**Description of the task**
Among the entries below, find the lines with the word "version" and return them.
======== Recorded data
(* ===== verification/Packages.v ===== *)
(** * jobs/queries/packages.rs: installed packages

    dpkg, apk and pacman databases are read from files, RPM's through [rpm] with a fixed
    format.  The files are an argument ([PackageFiles]); [lower] is [str::to_lowercase]. *)

From Stdlib Require Import String Sorted.
From S2P Require Import Prelude Text BTree JsonValue Command Jobs Osquery Queries Answers Sockets.

Definition MAX_PACKAGES : Z := 4096.
Definition MAX_DATABASE_BYTES : Z := 64 * 1024 * 1024.
Definition RPM_TIMEOUT : Z := from_secs 45.
Definition RPM_QUERY : list bytes := [lit "-qa"; lit "--qf"; lit "%{NAME}" ++ [9] ++ lit "%{EVR}" ++ [9] ++ lit "%{ARCH}" ++ [10]].
Definition OSQUERY_DEB_SQL : bytes := lit "SELECT name, version, arch FROM deb_packages WHERE status LIKE '% installed'".
Definition OSQUERY_RPM_SQL : bytes := lit "SELECT name, version, release, epoch, arch FROM rpm_packages".

Record Package := mkPackage { pkg_name : bytes; version : bytes; architecture : option bytes; manager : bytes }.

#[export] Instance Package_eq_dec : EqDecision Package.
Proof. solve_decision. Defined.

Definition package_value (p : Package) : Value :=
  json_object [("name"%string, VString (pkg_name p)); ("version"%string, VString (version p)); ("architecture"%string, text_or_null (architecture p));
               ("manager"%string, VString (manager p))].

Definition package (name version : bytes) (arch : option bytes) (manager : string) : Package :=
  mkPackage (clip name 256) (clip version 256) (let+ a := arch in if bool_decide (a = []) then None else Some (clip a 32)) (lit manager).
================
**Task result**
Definition OSQUERY_DEB_SQL : bytes := lit "SELECT name, version, arch FROM deb_packages WHERE status LIKE '% installed'".
Definition OSQUERY_RPM_SQL : bytes := lit "SELECT name, version, release, epoch, arch FROM rpm_packages".
Record Package := mkPackage { pkg_name : bytes; version : bytes; architecture : option bytes; manager : bytes }.
  json_object [("name"%string, VString (pkg_name p)); ("version"%string, VString (version p)); ("architecture"%string, text_or_null (architecture p));
Definition package (name version : bytes) (arch : option bytes) (manager : string) : Package :=
  mkPackage (clip name 256) (clip version 256) (let+ a := arch in if bool_decide (a = []) then None else Some (clip a 32)) (lit manager).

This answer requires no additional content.